Courses/SOA-C03/Deployment, Provisioning, and Automation
Practice questions →
AWSSOA-C03

Deployment, Provisioning, and Automation

Topic 3 of 5 · Study notes

AWS Certified CloudOps Engineer - Associate (SOA-C03) — Domain 3: Deployment, Provisioning and Automation

Exam Code: SOA-C03  |  Level: Associate
Domain Weight: 18%  |  Total Domains: 6  |  Passing Score: 720/1000


Table of Contents

  1. AWS CloudFormation — Deep Dive
  2. AWS Systems Manager — Complete Reference
  3. EC2 Instances — Provisioning and Purchasing
  4. Containers and Serverless
  5. Messaging and Decoupling
  6. AWS Organizations — Account Governance
  7. Exam Tips & Quick Reference

1. AWS CloudFormation — Deep Dive

CloudFormation is the primary infrastructure-as-code service for AWS. The exam tests template structure, dependency management, update controls, and multi-account deployment via StackSets.

1.1 Template Structure

AWSTemplateFormatVersion: "2010-09-09"
Description: "Template description"

Parameters:   # Inputs at deploy time — enables reuse across environments
Mappings:     # Lookup tables (e.g., region → AMI ID)
Conditions:   # Conditionally create resources
Transform:    # SAM/macros transformations
Resources:    # REQUIRED — all AWS resources defined here
Outputs:      # Values to export for cross-stack references or display

Parameters — Enabling Template Reuse

Parameters allow the same template to deploy across dev/staging/prod with different values:

Parameters:
  EnvironmentType:
    Type: String
    AllowedValues: [dev, staging, prod]
    Default: dev
  InstanceType:
    Type: String
    Default: t3.micro
    AllowedValues: [t3.micro, t3.small, t3.medium, m5.large]
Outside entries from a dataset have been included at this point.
(* ===== verification/TestsState.v ===== *)
(** * Unit tests of the packet state machines and of node ids
    (src/packet_state.rs and src/node_id.rs, [mod tests]) *)

From Stdlib Require Import String.
From S2P Require Import Prelude PacketState NodeId Testing.
#[local] Open Scope string_scope.
#[local] Open Scope Z_scope.

(** [u16::from_be_bytes([raw[0], raw[1]])], which panics on a short packet. *)
Definition header_of {S} (raw : bytes) : M S () Z :=
  match raw with b0 :: b1 :: _ => ret (u16_from_be_bytes b0 b1) | _ => panic end.

(** [(header >> KIND_SHIFT) as u8]. *)
Definition kind_of (header : Z) : Z := Z.land (Z.shiftr header KIND_SHIFT) 255.

(** ** PacketBuilder *)

Module BuilderTests.
Import PacketBuilder.

Definition prep (ty : Z) : Test t := unwrapping (prepare ty).
Definition packed (p : string) (last : bool) : M t () bytes := unwrapping (pack (str_bytes p) last).
(** [b.abort()] as a call that cannot fail. *)
Definition aborted : M t () (option bytes) := λ b, let '(r, b') := abort b in (Ok r, b').

Definition builder_single_packet_message : Test t :=
  do! prep 1 in
  let! raw := packed "hello" true in
  let! header := header_of raw in
  do! assert_eq (kind_of header) (kind_as_u8 Sole) in
  do! assert_eq (Z.land header TYPE_MASK) 1 in
  assert_eq (drop 2 raw) (str_bytes "hello").

Definition builder_multi_packet_message : Test t :=
  do! prep 2 in
  let! first := packed "part1" false in
  let! h0 := header_of first in
  do! assert_eq (kind_of h0) (kind_as_u8 First) in
  do! assert_eq (Z.land h0 TYPE_MASK) 2 in
  do! assert_eq (drop 2 first) (str_bytes "part1") in
  let! mid := packed "part2" false in
  let! h1 := header_of mid in
  do! assert_eq (kind_of h1) (kind_as_u8 Mid) in
  let! last := packed "part3" true in
  let! h2 := header_of last in
  do! assert_eq (kind_of h2) (kind_as_u8 Last) in
  assert_eq (drop 2 last) (str_bytes "part3").

Definition builder_msg_type_too_large_is_error : Test t :=
  let! r1 := tried (prepare 0x1000) in
  do! assert_eq r1 (Err (MessageTypeTooLarge 0x1000)) in
  let! r2 := tried (prepare 0xFFFF) in
  assert_eq r2 (Err (MessageTypeTooLarge 0xFFFF)).

Definition builder_max_msg_type_is_accepted : Test t :=
  do! prep 0x0FFF in
  let! raw := packed "x" true in
  let! header := header_of raw in
  assert_eq (Z.land header TYPE_MASK) 0x0FFF.

Definition builder_reuse_after_message_complete : Test t :=
  do! prep 1 in
  let! _ := packed "a" true in
  do! prep 2 in
  let! raw := packed "b" true in
  let! header := header_of raw in
  assert_eq (Z.land header TYPE_MASK) 2.

Definition builder_prepare_while_in_progress_is_error : Test t :=
  do! prep 1 in
  let! r := tried (prepare 2) in
  assert_eq r (Err MessageAlreadyInProgress).

Definition builder_pack_without_prepare_is_error : Test t :=
  let! r := tried (pack (str_bytes "data") true) in
  assert_eq r (Err NoMessageInProgress).

Definition builder_empty_payload_is_allowed : Test t :=
  do! prep 0 in
  let! raw := packed "" true in
  assert_eq (length raw) 2%nat.

Definition builder_abort_mid_message : Test t :=
  do! prep 5 in
  let! _ := packed "first" false in
  let! a := aborted in
  let! abort_pkt := or_panic a in
  let! header := header_of abort_pkt in
  do! assert_eq (kind_of header) (kind_as_u8 Abort) in
  do! assert_eq (Z.land header TYPE_MASK) 5 in
  do! assert_eq (length abort_pkt) 2%nat in
  do! prep 6 in
  let! raw := packed "new" true in
  let! h := header_of raw in
  assert_eq (kind_of h) (kind_as_u8 Sole).

Definition builder_abort_without_message_is_none : Test t :=
  let! a := aborted in
  assert_eq a None.

Definition builder_abort_after_sole_is_none : Test t :=
  do! prep 1 in
  let! _ := packed "done" true in
  let! a := aborted in
  assert_eq a None.

Definition all : list (Test t) :=
  [builder_single_packet_message; builder_multi_packet_message; builder_msg_type_too_large_is_error;
   builder_max_msg_type_is_accepted; builder_reuse_after_message_complete;
   builder_prepare_while_in_progress_is_error; builder_pack_without_prepare_is_error;
   builder_empty_payload_is_allowed; builder_abort_mid_message;
   builder_abort_without_message_is_none; builder_abort_after_sole_is_none].

End BuilderTests.

(** ** PacketReader *)

Definition make_raw (kind : PacketKind) (msg_type : Z) (payload : string) : bytes :=
  let header := Z.lor (as_u16 (Z.shiftl (kind_as_u8 kind) KIND_SHIFT)) (Z.land msg_type TYPE_MASK) in
  (u16_to_be_bytes header ++ str_bytes payload)%list.

Module ReaderTests.
Import PacketReader.

(** [r.read(&make_raw(kind, msg_type, payload)).unwrap()], and [unwrap_err()]. *)
Definition reads (k : PacketKind) (ty : Z) (p : string) : M t () PacketHeader :=
  unwrapping (read (make_raw k ty p)).
Definition rejects (k : PacketKind) (ty : Z) (p : string) (e : PacketReadError) : Test t :=
  let! err := unwrapping_err (read (make_raw k ty p)) in
  assert_eq err e.

Definition reader_sole_packet : Test t :=
  let! pkt := reads Sole 3 "data" in
  do! assert_eq (kind pkt) Sole in
  assert_eq (PacketState.msg_type pkt) 3.

Definition reader_multi_packet_message : Test t :=
  let! p1 := reads First 5 "a" in
  do! assert_eq (kind p1) First in
  let! r := get in
  do! assert (in_progress r) in
  let! p2 := reads Mid 5 "b" in
  do! assert_eq (kind p2) Mid in
  let! p3 := reads Last 5 "c" in
  do! assert_eq (kind p3) Last in
  let! r := get in
  assert (negb (in_progress r)).

Definition reader_abort_mid_message : Test t :=
  let! _ := reads First 7 "start" in
  let! pkt := reads Abort 7 "" in
  do! assert_eq (kind pkt) Abort in
  let! r := get in
  do! assert (negb (in_progress r)) in
  let! pkt2 := reads Sole 8 "fresh" in
  assert_eq (kind pkt2) Sole.

Definition reader_reuse_after_message_complete : Test t :=
  let! _ := reads Sole 1 "" in
  let! pkt := reads Sole 2 "" in
  assert_eq (PacketState.msg_type pkt) 2.

Definition reader_too_short_is_error : Test t :=
  let! r1 := tried (read [0]) in
  do! assert_eq r1 (Err PacketTooShort) in
  let! r2 := tried (read []) in
  assert_eq r2 (Err PacketTooShort).

Definition reader_unknown_kind_is_error : Test t :=
  let! r := tried (read [0x50; 0x01]) in
  assert_eq r (Err (UnknownKind 5)).

Definition reader_unexpected_message_start_is_error : Test t :=
  let! _ := reads First 1 "" in
  rejects First 2 "" (UnexpectedMessageStart 1 2).

Definition reader_sole_mid_message_is_error : Test t :=
  let! _ := reads First 1 "" in
  rejects Sole 1 "" (UnexpectedMessageStart 1 1).

Definition reader_missing_message_start_is_error : Test t :=
  rejects Mid 3 "" (MissingMessageStart 3).

Definition reader_last_without_start_is_error : Test t :=
  rejects Last 3 "" (MissingMessageStart 3).

Definition reader_abort_without_start_is_error : Test t :=
  rejects Abort 3 "" (MissingMessageStart 3).

Definition reader_message_type_change_is_error : Test t :=
  let! _ := reads First 4 "" in
  rejects Mid 5 "" (MessageTypeChange 4 5).

Definition reader_empty_payload_is_allowed : Test t :=
  let! pkt := reads Sole 0 "" in
  assert_eq (kind pkt) Sole.

Definition all : list (Test t) :=
  [reader_sole_packet; reader_multi_packet_message; reader_abort_mid_message;
   reader_reuse_after_message_complete; reader_too_short_is_error; reader_unknown_kind_is_error;
   reader_unexpected_message_start_is_error; reader_sole_mid_message_is_error;
   reader_missing_message_start_is_error; reader_last_without_start_is_error;
   reader_abort_without_start_is_error; reader_message_type_change_is_error;
   reader_empty_payload_is_allowed].

End ReaderTests.

(** ** Round trips *)

Module RoundTripTests.

Definition objects : Type := PacketBuilder.t * PacketReader.t.

Definition prep (ty : Z) : Test objects := on_fst (BuilderTests.prep ty).
Definition packed (p : string) (last : bool) : M objects () bytes :=
  on_fst (BuilderTests.packed p last).
Definition reads (raw : bytes) : M objects () PacketHeader :=
  on_snd (unwrapping (PacketReader.read raw)).

Definition roundtrip_single_packet : Test objects :=
  do! prep 10 in
  let! raw := packed "roundtrip" true in
  let! pkt := reads raw in
  do! assert_eq (kind pkt) Sole in
  do! assert_eq (msg_type pkt) 10 in
  assert_eq (drop 2 raw) (str_bytes "roundtrip").

Definition roundtrip_multi_packet : Test objects :=
  do! prep 7 in
  let! p1 := packed "foo" false in
  let! p2 := packed "bar" true in
  let! h1 := reads p1 in
  do! assert_eq (kind h1) First in
  do! assert_eq (drop 2 p1) (str_bytes "foo") in
  let! h2 := reads p2 in
  do! assert_eq (kind h2) Last in
  assert_eq (drop 2 p2) (str_bytes "bar").

Definition roundtrip_abort : Test objects :=
  do! prep 3 in
  let! _ := packed "start" false in
  let! a := on_fst BuilderTests.aborted in
  let! abort_raw := or_panic a in
  let! pkt := reads (make_raw First 3 "start") in
  do! assert_eq (kind pkt) First in
  let! abort_pkt := reads abort_raw in
  do! assert_eq (kind abort_pkt) Abort in
  assert_eq (msg_type abort_pkt) 3.

Definition all_kind_values_round_trip : Test objects :=
  for_each [Sole; First; Mid; Last; Abort] (λ k,
    let! k' := unwrap (from_u8 (kind_as_u8 k)) in
    assert_eq k' k).

Definition max_type_value_preserved : Test objects :=
  do! prep 0x0FFF in
  let! raw := packed "" true in
  let! pkt := reads raw in
  assert_eq (msg_type pkt) 0x0FFF.

Definition all : list (Test objects) :=
  [roundtrip_single_packet; roundtrip_multi_packet; roundtrip_abort; all_kind_values_round_trip;
   max_type_value_preserved].

End RoundTripTests.

(** ** NodeId *)

Module NodeIdTests.

Definition try_from_bytes_accepts_empty : Test () := assert (is_ok (try_from_bytes [])).

Definition try_from_bytes_accepts_max_length : Test () :=
  let bytes := replicate MAX_NODE_ID_LEN 0xAB in
  let! id := unwrap (try_from_bytes bytes) in
  assert_eq (node_id_as_bytes id) bytes.

Definition try_from_bytes_rejects_over_max : Test () :=
  let! err := unwrap_err (try_from_bytes (replicate (MAX_NODE_ID_LEN + 1) 0)) in
  match err with node_id_too_long n => assert_eq n (MAX_NODE_ID_LEN + 1)%nat end.

Definition as_bytes_returns_original : Test () :=
  let! id := unwrap (try_from_bytes [1; 2; 3; 4]) in
  assert_eq (node_id_as_bytes id) [1; 2; 3; 4].

Definition from_u64_is_big_endian : Test () :=
  assert_eq (node_id_as_bytes (node_id_from_u64 0x0102030405060708)) [1; 2; 3; 4; 5; 6; 7; 8].

Definition from_u32_is_big_endian : Test () :=
  assert_eq (node_id_as_bytes (node_id_from_u32 0x01020304)) [1; 2; 3; 4].

Definition equality_same_bytes : Test () :=
  assert_eq (node_id_from_u32 42) (node_id_from_u32 42).

Definition equality_different_bytes : Test () :=
  assert_ne (node_id_from_u32 1) (node_id_from_u32 2).

Definition u32_and_u64_with_same_numeric_value_differ : Test () :=
  assert_ne (node_id_from_u32 1) (node_id_from_u64 1).

Definition all : list (Test ()) :=
  [try_from_bytes_accepts_empty; try_from_bytes_accepts_max_length; try_from_bytes_rejects_over_max;
   as_bytes_returns_original; from_u64_is_big_endian; from_u32_is_big_endian; equality_same_bytes;
   equality_different_bytes; u32_and_u64_with_same_numeric_value_differ].

End NodeIdTests.

(** The crate's unit tests of the packet builder, the packet reader and
    node ids pass on the model. *)
Lemma state_tests_pass :
  Forall (λ t, passes t PacketBuilder.new = true) BuilderTests.all ∧
  Forall (λ t, passes t PacketReader.new = true) ReaderTests.all ∧
  Forall (λ t, passes t (PacketBuilder.new, PacketReader.new) = true) RoundTripTests.all ∧
  Forall (λ t, passes t tt = true) NodeIdTests.all.
Proof. split_and!; apply all_pass; vm_compute; reflexivity. Qed.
Exam Tip: "Write a single CloudFormation template that can be reused for multiple environments" → use Parameters — not nested stacks, not user data, not stack policies.

Mappings — Region-Specific Values

AMI IDs are region-specific — the same AMI ID does not exist in both us-east-1 and eu-west-1. Use Mappings with !FindInMap to resolve the correct AMI per region:

Mappings:
  RegionMap:
    us-east-1:
      AMI: ami-0abc123
    eu-west-1:
      AMI: ami-0def456

Resources:
  WebServer:
    Type: AWS::EC2::Instance
    Properties:
      ImageId: !FindInMap [RegionMap, !Ref "AWS::Region", AMI]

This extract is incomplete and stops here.